E2 takes ACII codes and displays characters, correctly changing the order of i-matra (Û), handling conjunct-clusters, etc. One of the problems that needed to be solved was how to handle the display when the entry of a new character alters the display pertaining to the previous few characters. For example, in the case of consonent clusters such as 'p_r' (ÈèÏ), when 'r' (Ï) is typed after 'p_' (Èè), it changes the shape of the character already on display, namely, 'p' (È).

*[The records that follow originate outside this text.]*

(** * RAG chatbot: the four backend scripts, embedded and verified

    The repository holds four near-duplicate terminal chatbots that differ in
    the vector store they talk to:

    - [InMemory]         -- [src/index.js]             ([RAGChatbot], LangChain MemoryVectorStore)
    - [Remote Pinecone]  -- [src/pinecone-chatbot.js]  ([PineconeRAGChatbot])
    - [Remote Chroma]    -- [src/unnamed/part_000]     ([ChromaRAGChatbot])
    - [Remote LanceDB]   -- [src/unnamed/part_001]     ([LanceDBRAGChatbot])

    Every method of the four classes is translated once, with a [match] on the
    backend wherever the scripts differ.  The chatbot object, the remote store
    and a log of API calls form the state; exceptions are explicit outcomes;
    everything outside the process (OpenAI, the vector store service, the
    file system, LangChain's text splitter) is a field of a [World] that the
    caller supplies afresh for every interaction. *)

From Stdlib Require Import ZArith Ascii.
From stdpp Require Import gmap strings list pretty.

(** ** JavaScript primitives used by the scripts *)

Module JS.

(** [x || d] where [x] is a string or [undefined]: the empty string is
    falsy as well. *)
Definition or_default (x : option string) (d : string) : string :=
  match x with
  | Some s => if String.eqb s "" then d else s
  | None => d
  end.

(** [!x] for a string or [undefined]. *)
Definition falsy (x : option string) : bool :=
  match x with
  | Some s => String.eqb s ""
  | None => true
  end.

Definition is_upper (c : ascii) : bool :=
  let n := Ascii.nat_of_ascii c in (65 <=? n) && (n <=? 90).

Definition lower_char (c : ascii) : ascii :=
  if is_upper c then Ascii.ascii_of_nat (Ascii.nat_of_ascii c + 32) else c.

(** [s.toLowerCase()].  Strings are byte strings (UTF-8); only the ASCII
    letters are mapped.  The scripts compare the result with the ASCII
    words exit, quit, rebuild and status only, and no string with a
    character outside ASCII lower-cases to one of those words. *)
Fixpoint toLowerCase (s : string) : string :=
  match s with
  | EmptyString => EmptyString
  | String c s' => String (lower_char c) (toLowerCase s')
  end.

(** The white space that [trim()] removes, as UTF-8 bytes: the six ASCII
    characters (tab, line feed, vertical tab, form feed, carriage return,
    space) are [Ascii.is_space]; U+00A0 takes two bytes; U+1680, U+2000 to
    U+200A, U+2028, U+2029, U+202F, U+205F, U+3000 and U+FEFF take three. *)
Definition is_space2 (a b : ascii) : bool :=
  (Ascii.nat_of_ascii a =? 194) && (Ascii.nat_of_ascii b =? 160).

Definition is_space3 (a b c : ascii) : bool :=
  let x := Ascii.nat_of_ascii a in
  let y := Ascii.nat_of_ascii b in
  let z := Ascii.nat_of_ascii c in
  ((x =? 225) && (y =? 154) && (z =? 128))
  || ((x =? 226) && (y =? 128)
      && (((128 <=? z) && (z <=? 138)) || (z =? 168) || (z =? 169) || (z =? 175)))
  || ((x =? 226) && (y =? 129) && (z =? 159))
  || ((x =? 227) && (y =? 128) && (z =? 128))
  || ((x =? 239) && (y =? 187) && (z =? 191)).

(** Drop the leading white space; [backwards] when the string is read from
    its end, the bytes of a character then coming last byte first. *)
Fixpoint strip (backwards : bool) (s : string) : string :=
  match s with
  | EmptyString => EmptyString
  | String a s1 =>
      if Ascii.is_space a then strip backwards s1
      else
        match s1 with
        | EmptyString => s
        | String b s2 =>
            if (if backwards then is_space2 b a else is_space2 a b)
            then strip backwards s2
            else
              match s2 with
              | EmptyString => s
              | String c s3 =>
                  if (if backwards then is_space3 c b a else is_space3 a b c)
                  then strip backwards s3
                  else s
              end
        end
  end.

Definition trimStart (s : string) : string := strip false s.

Definition trimEnd (s : string) : string :=
  String.rev (strip true (String.rev s)).

(** [s.trim()] *)
Definition trim (s : string) : string := trimEnd (trimStart s).

(** [a.slice(start)]: a negative [start] counts from the end, and both
    directions are clamped to the array. *)
Definition slice {A : Type} (l : list A) (start : Z) : list A :=
  let len := Z.of_nat (length l) in
  let k := if (start <? 0)%Z then Z.max (len + start) 0 else Z.min start len in
  drop (Z.to_nat k) l.

(** [a.slice(from, to)] for indices that are already non-negative. *)
Definition slice_range {A : Type} (l : list A) (from to : nat) : list A :=
  take (to - from) (drop from l).

(** [a.join(sep)] on an array of strings. *)
Fixpoint join (sep : string) (l : list string) : string :=
  match l with
  | [] => ""
  | [x] => x
  | x :: rest => x +:+ sep +:+ join sep rest
  end.

(** [a.map((x, index) => f x index)], the index counted from [i]. *)
Fixpoint mapi_from {A B : Type} (f : A -> nat -> B) (i : nat) (l : list A) : list B :=
  match l with
  | [] => []
  | x :: rest => f x i :: mapi_from f (S i) rest
  end.

Definition mapi {A B : Type} (f : A -> nat -> B) (l : list A) : list B :=
  mapi_from f 0 l.

(** [hay.includes(needle)], used to state what a rendered text contains. *)
Fixpoint includes (hay needle : string) : bool :=
  String.prefix needle hay ||
  match hay with
  | EmptyString => false
  | String _ hay' => includes hay' needle
  end.

End JS.

(** [needle] occurs in [hay] as a contiguous piece. *)
Definition Contains (hay needle : string) : Prop :=
  exists before after, hay = before +:+ needle +:+ after.

(** Two strings are the same up to the case of their ASCII letters. *)
Inductive same_ignoring_case : string -> string -> Prop :=
| sic_nil : same_ignoring_case "" ""
| sic_cons c d s t :
    JS.lower_char c = JS.lower_char d ->
    same_ignoring_case s t ->
    same_ignoring_case (String c s) (String d t).

(** ** Data model *)

(** The three scripts that talk to a vector store service. *)
Inductive StoreKind := Pinecone | Chroma | LanceDB.

(** The four scripts.  Only the three [Remote] ones have the rebuild and
    status commands; [src/index.js] has neither. *)
Inductive Backend := InMemory | Remote (k : StoreKind).

Inductive Role := system | user | assistant.

(** An entry of [this.chatHistory], and of the [messages] array sent to the
    completion API. *)
Record Msg := { role : Role; content : string }.

(** A LangChain [Document]: [pageContent], [metadata.doc_type] and
    [metadata.source]. *)
Record Document := {
  pageContent : string;
  doc_type : string;
  source : string
}.

(** The embedding vectors are carried around and never inspected. *)
Definition Embedding : Type := list Z.

(** A stored record and, equally, a search hit.  Pinecone keeps the text and
    the two labels under [metadata]; Chroma returns them in parallel arrays
    ([documents], [metadatas]), which are kept here as one row per hit;
    LanceDB stores them as columns. *)
Record Row := {
  row_id : string;
  row_vector : Embedding;
  row_text : string;
  row_doc_type : string;
  row_source : string
}.

(** One sub-directory of [knowledge-base/]: its name and what the
    [DirectoryLoader] yields for it ([None]: the loader throws).  The
    documents carry their path relative to [knowledge-base] as [source]. *)
Record Folder := {
  folder_name : string;
  folder_docs : option (list Document)
}.

(** A streamed completion: the [delta.content] of each chunk ([None] when
    the chunk has none) and whether the stream breaks after them. *)
Record Stream := {
  deltas : list (option string);
  broken : bool
}.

This was done by keeping a temporary buffer for the current akshara which gets updated while the user is doing entry and is written out after the word/syllable is over. A number of alternative solutions are being tried to find one which the users would like the most.

Similarly, another problem pertains to cursor movement and cursor positioning which causes extra white spaces to appear in the display after every character is typed. The current answer is to refresh the display line repeatedly. (Suggestions regarding why this happens in xterm under X-windows and how to overcome it, will be appreciated.)

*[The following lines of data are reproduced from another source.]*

(** Computations over a mutable world [W]. *)
Definition M (W A : Type) : Type := W -> outcome A * W.

Definition ret {W A} (a : A) : M W A := fun w => (Returned a, w).

Definition bind {W A B} (m : M W A) (k : A -> M W B) : M W B :=
  fun w => match m w with
           | (Returned a, w') => k a w'
           | (Panicked p, w') => (Panicked p, w')
           end.

Definition throw {W A} (p : panic) : M W A := fun w => (Panicked p, w).

(** [log.Panic(err)] *)
Definition log_Panic {W A} (e : error) : M W A := throw (LogPanic e).

Definition get {W} : M W W := fun w => (Returned w, w).
Definition modify {W} (f : W -> W) : M W unit := fun w => (Returned tt, f w).

(** [for _, x := range xs { acc = body x acc }] *)
Fixpoint for_range {W A B} (xs : list A) (acc : B) (body : A -> B -> M W B)
  : M W B :=
  match xs with
  | [] => ret acc
  | x :: rest => bind (body x acc) (fun acc' => for_range rest acc' body)
  end.

End Go.
Export Go.

Notation "'let*' x ':=' m 'in' k" := (bind m (fun x => k))
  (at level 10, x pattern, m at level 200, k at level 200).


(* ===================================================================== *)
(** ** helpers: the legacy date format *)
(* ===================================================================== *)

Module DotNetDate.

Definition isDigit (c : ascii) : bool :=
  let n := nat_of_ascii c in (48 <=? n)%nat && (n <=? 57)%nat.

Definition digitValue (c : ascii) : Z := Z.of_nat (nat_of_ascii c) - 48.

(** The decimal digit for [n mod 10]. *)
Definition digit (n : Z) : ascii :=
  match Z.to_nat (n mod 10) with
  | 0%nat => "0" | 1%nat => "1" | 2%nat => "2" | 3%nat => "3" | 4%nat => "4"
  | 5%nat => "5" | 6%nat => "6" | 7%nat => "7" | 8%nat => "8" | _ => "9"
  end%char.

Definition pad2 (n : Z) : list ascii := [digit (n / 10); digit n].
Definition pad4 (n : Z) : list ascii :=
  [digit (n / 1000); digit (n / 100); digit (n / 10); digit n].

(** Longest prefix of digits, and what follows it. *)
Fixpoint spanDigits (cs : list ascii) : list ascii * list ascii :=
  match cs with
  | c :: r => if isDigit c
              then let '(ds, rest) := spanDigits r in (c :: ds, rest)
              else ([], cs)
  | [] => ([], [])
  end.

Definition decimal (ds : list ascii) : Z :=
  fold_left (fun acc c => 10 * acc + digitValue c) ds 0.

(** [stripPrefix p s] is what remains of [s] after the prefix [p]. *)
Fixpoint stripPrefix (p s : list ascii) : option (list ascii) :=
  match p, s with
  | [], _ => Some s
  | a :: p', b :: s' => if Ascii.eqb a b then stripPrefix p' s' else None
  | _ :: _, [] => None
  end.

(** The time-zone suffix of a legacy date: a sign and four digits. *)
Definition isZoneSuffix (cs : list ascii) : bool :=
  match cs with
  | [sg; a; b; c; d] =>
      (Ascii.eqb sg "+" || Ascii.eqb sg "-")
      && isDigit a && isDigit b && isDigit c && isDigit d
  | _ => false
  end.

(** Milliseconds since the epoch carried by ["/Date(<ms>[+-hhmm])/"]. *)
Definition parseDotNetDate (s : string) : option Z :=
  match stripPrefix (list_ascii_of_string "/Date(") (list_ascii_of_string s) with
  | None => None
  | Some body =>
      let '(neg, body) :=
        match body with
        | "-"%char :: r => (true, r)
        | _ => (false, body)
        end in
      let '(ds, rest) := spanDigits body in
      match ds with
      | [] => None
      | _ :: _ =>
          let ms := if neg then - decimal ds else decimal ds in
          match rest with
          | [")"; "/"]%char => Some ms
          | [sg; a; b; c; d; ")"; "/"]%char =>
              if isZoneSuffix [sg; a; b; c; d] then Some ms else None
          | _ => None
          end
      end
  end.

(** Proleptic Gregorian date of a day count relative to 1970-01-01. *)
Definition civilFromDays (days : Z) : Z * Z * Z :=
  let z := days + 719468 in
  let era := z / 146097 in
  let doe := z - era * 146097 in
  let yoe := (doe - doe / 1460 + doe / 36524 - doe / 146096) / 365 in
  let doy := doe - (365 * yoe + yoe / 4 - yoe / 100) in
  let mp := (5 * doy + 2) / 153 in
  let d := doy - (153 * mp + 2) / 5 + 1 in
  let m := if mp <? 10 then mp + 3 else mp - 9 in
  let y := yoe + era * 400 in
  (if m <=? 2 then y + 1 else y, m, d).

(** [time.RFC3339] layout of an instant in UTC, whole seconds. *)
Definition formatRFC3339 (year month day secOfDay : Z) : string :=
  string_of_list_ascii
    (pad4 year ++ ["-"%char] ++ pad2 month ++ ["-"%char] ++ pad2 day
     ++ ["T"%char] ++ pad2 (secOfDay / 3600)
     ++ [":"%char] ++ pad2 (secOfDay / 60 mod 60)
     ++ [":"%char] ++ pad2 (secOfDay mod 60) ++ ["Z"%char]).

(** Modelled from the spec: [helpers.DotNetJSONTimeToRFC3339] is not among the
    sources.  The spec describes it as the conversion of the platform's
    legacy ["/Date(<milliseconds>+hhmm)/"] text into the equivalent RFC3339
    timestamp, and requires that a value that is not in the legacy form is
    either returned as it is or reported as an error, never rewritten
    silently; of the two this model reports the error.  The result is Go's
    [(string, error)] pair.  RFC3339 has four-digit years, other instants
    are an error.  The spec gives no separate rendering for [isUTC = false]. *)
Definition DotNetJSONTimeToRFC3339 (jsonTime : string) (isUTC : bool)
  : string * option error :=
  match parseDotNetDate jsonTime with
  | None => ("", Some (DecodeError "not a .Net JSON date"))
  | Some ms =>
      let secs := ms / 1000 in
      let '(y, m, d) := civilFromDays (secs / 86400) in
      if (0 <=? y) && (y <=? 9999)
      then (formatRFC3339 y m d (secs mod 86400), None)
      else ("", Some (DecodeError "year outside of RFC3339"))
  end.

(** Shape of the timestamps [formatRFC3339] writes. *)
Definition isRFC3339 (s : string) : bool :=
  match list_ascii_of_string s with
  | [y1; y2; y3; y4; p1; m1; m2; p2; d1; d2; p3;
     h1; h2; p4; n1; n2; p5; s1; s2; p6] =>
      forallb isDigit [y1; y2; y3; y4; m1; m2; d1; d2; h1; h2; n1; n2; s1; s2]
      && String.eqb (string_of_list_ascii [p1; p2; p3; p4; p5; p6]) "--T::Z"
  | _ => false
  end.

End DotNetDate.


(* ===================================================================== *)
(** ** Data model *)
(* ===================================================================== *)

Module Schema.

(** [uuid.UUID]: sixteen bytes, read as one number; [uuid.Nil] is zero. *)
Definition UUID := N.
Definition uuid_Nil : UUID := 0%N.

(** [oauth2.Token]; [Expiry] in seconds since the epoch. *)
Record Token : Type := {
  AccessToken : string;
  TokenType : string;
  RefreshToken : string;
  Expiry : Z
}.

(** [auth.Session].  The [Repo] field of the Go struct points to the one
    token store of the process, which is the [repo] of the world below. *)
Record Session : Type := {
  Token_ : option Token;     (* pointer to oauth2.Token, nil when there is none *)
  UserID : UUID;
  TenantID : UUID
}.

(** The resource modules whose sources are not at hand. *)
Inductive Resource : Type :=
| Invoices | Organisations | BankTransactions | BankTransfers
| BrandingThemes | ContactGroups | CreditNotes | Currencies | Employees
| InvoiceReminders | Items.

(** Types the code uses and other packages declare. *)
Class Foreign : Type := {
  float64 : Type;
  float64_zero : float64;
  ContactPerson : Type;
  Address : Type;
  Phone : Type;
  TrackingCategory : Type;
  BatchPayment : Type;
  BatchPayment_zero : BatchPayment;
  element : Resource -> Type;   (* accounting.Invoice, accounting.Item, ... *)
  Tenant : Type;                (* connection.Tenant *)
  Tenant_TenantID : Tenant -> UUID
}.

Section Records.
Context `{Foreign}.

Record Balance : Type := {
  Outstanding : float64;
  Overdue : float64
}.

Record Balances : Type := {
  AccountsReceivable : Balance;
  AccountsPayable : Balance
}.

Record Contact : Type := {
  ContactID : string;
  ContactNumber : string;
  AccountNumber : string;
  ContactStatus : string;
  Name : string;
  FirstName : string;
  LastName : string;
  EmailAddress : string;
  SkypeUserName : string;
  ContactPersons : option (list ContactPerson);
  BankAccountDetails : string;
  TaxNumber : string;
  AccountsReceivableTaxType : string;
  AccountsPayableTaxType : string;
  Addresses : option (list Address);
  Phones : option (list Phone);
  IsSupplier : bool;
  IsCustomer : bool;
  DefaultCurrency : string;
  XeroNetworkKey : string;
  SalesDefaultAccountCode : string;
  PurchasesDefaultAccountCode : string;
  SalesTrackingCategories : option (list TrackingCategory);
  PurchasesTrackingCategories : option (list TrackingCategory);
  TrackingCategoryName : string;
  TrackingCategoryOption : string;
  UpdatedDateUTC : string;
  ContactGroups_ : option (list (element ContactGroups));
  Website : string;
  BatchPayments : BatchPayment;
  Discount : float64;
  Balances_ : Balances;
  HasAttachments : bool
}.

(** [c.UpdatedDateUTC = s] *)
Definition Contact_setUpdatedDateUTC (s : string) (c : Contact) : Contact :=
  {| ContactID := ContactID c;
     ContactNumber := ContactNumber c;
     AccountNumber := AccountNumber c;
     ContactStatus := ContactStatus c;
     Name := Name c;
     FirstName := FirstName c;
     LastName := LastName c;
     EmailAddress := EmailAddress c;
     SkypeUserName := SkypeUserName c;
     ContactPersons := ContactPersons c;
     BankAccountDetails := BankAccountDetails c;
     TaxNumber := TaxNumber c;
     AccountsReceivableTaxType := AccountsReceivableTaxType c;
     AccountsPayableTaxType := AccountsPayableTaxType c;
     Addresses := Addresses c;
     Phones := Phones c;
     IsSupplier := IsSupplier c;
     IsCustomer := IsCustomer c;
     DefaultCurrency := DefaultCurrency c;
     XeroNetworkKey := XeroNetworkKey c;
     SalesDefaultAccountCode := SalesDefaultAccountCode c;
     PurchasesDefaultAccountCode := PurchasesDefaultAccountCode c;
     SalesTrackingCategories := SalesTrackingCategories c;
     PurchasesTrackingCategories := PurchasesTrackingCategories c;
     TrackingCategoryName := TrackingCategoryName c;
     TrackingCategoryOption := TrackingCategoryOption c;
     UpdatedDateUTC := s;
     ContactGroups_ := ContactGroups_ c;
     Website := Website c;
     BatchPayments := BatchPayments c;
     Discount := Discount c;
     Balances_ := Balances_ c;
     HasAttachments := HasAttachments c |}.

Record Account : Type := {
  Code : string;
  AccountName : string;               (* Name *)
  Type_ : string;                     (* Type *)
  BankAccountNumber : string;
  Status : string;
  Description : string;
  BankAccountType : string;
  CurrencyCode : string;
  TaxType : string;
  EnablePaymentsToAccount : bool;
  ShowInExpenseClaims : bool;
  AccountID : string;
  Class_ : string;                    (* Class *)
  SystemAccount : string;
  ReportingCode : string;
  ReportingCodeName : string;
  AccountHasAttachments : bool;       (* HasAttachments *)
  AccountUpdatedDateUTC : string      (* UpdatedDateUTC *)
}.

(** [a.UpdatedDateUTC = s] *)
Definition Account_setUpdatedDateUTC (s : string) (a : Account) : Account :=
  {| Code := Code a;
     AccountName := AccountName a;
     Type_ := Type_ a;
     BankAccountNumber := BankAccountNumber a;
     Status := Status a;
     Description := Description a;
     BankAccountType := BankAccountType a;
     CurrencyCode := CurrencyCode a;
     TaxType := TaxType a;
     EnablePaymentsToAccount := EnablePaymentsToAccount a;
     ShowInExpenseClaims := ShowInExpenseClaims a;
     AccountID := AccountID a;
     Class_ := Class_ a;
     SystemAccount := SystemAccount a;
     ReportingCode := ReportingCode a;
     ReportingCodeName := ReportingCodeName a;
     AccountHasAttachments := AccountHasAttachments a;
     AccountUpdatedDateUTC := s |}.

(** The gateway primitive a request goes through. *)
Inductive GatewayOp : Type := OpFind | OpCreate | OpUpdate | OpRemove.

(** A request as it is handed to the HTTP client. *)
Record Request : Type := {
  op : GatewayOp;
  url : string;
  headers : gmap string string;
  query : gmap string string;
  body : bytes
}.

(** [*http.Client] as [Provider.Client] builds it: what tells two of
    them apart is the session the transport is bound to. *)
Record HTTPClient : Type := { session : Session }.

(** What happened so far, oldest first. *)
Inductive Event : Type :=
| EvGetSession (user : UUID)
| EvCreateSession (user : UUID) (t : Token)
| EvUpdateSession (user : UUID) (t : Token)
| EvExchange (code : string)                      (* code for token *)
| EvRefresh (t : option Token)                    (* Provider.Refresh *)
| EvSend (tenant : UUID) (bearer : string) (rq : Request).

(** Objects that live behind pointers: the collection structs. *)
Inductive Object : Type :=
| OContacts (cs : list Contact)
| OAccounts (accs : list Account).

(** The process: token store, heap and the log of what it did. *)
Record World : Type := {
  repo : gmap UUID Token;
  heap : list Object;
  trace : list Event
}.

End Records.

End Schema.
Export Schema.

5. MULTI-LINGUAL ACCESS IN SOUTH ASIA (TOP)

South-Asia (SA) is rich in languages. The internet and other electronic technologies can be used to distribute and access electronic texts, containing knowledge and information. The problem is that unless the reader knows the language, he cannot use this knowledge and information. Full-fledged machine translation systems are beyond the reach of current technology. Therefore, software tools which allow a user to access texts in other languages and understand them, which are within reach, should be developed. Fortunately, languages in the SA region are close to each other in grammar and vocabulary. Therefore, it is comparatively easier to build such tools.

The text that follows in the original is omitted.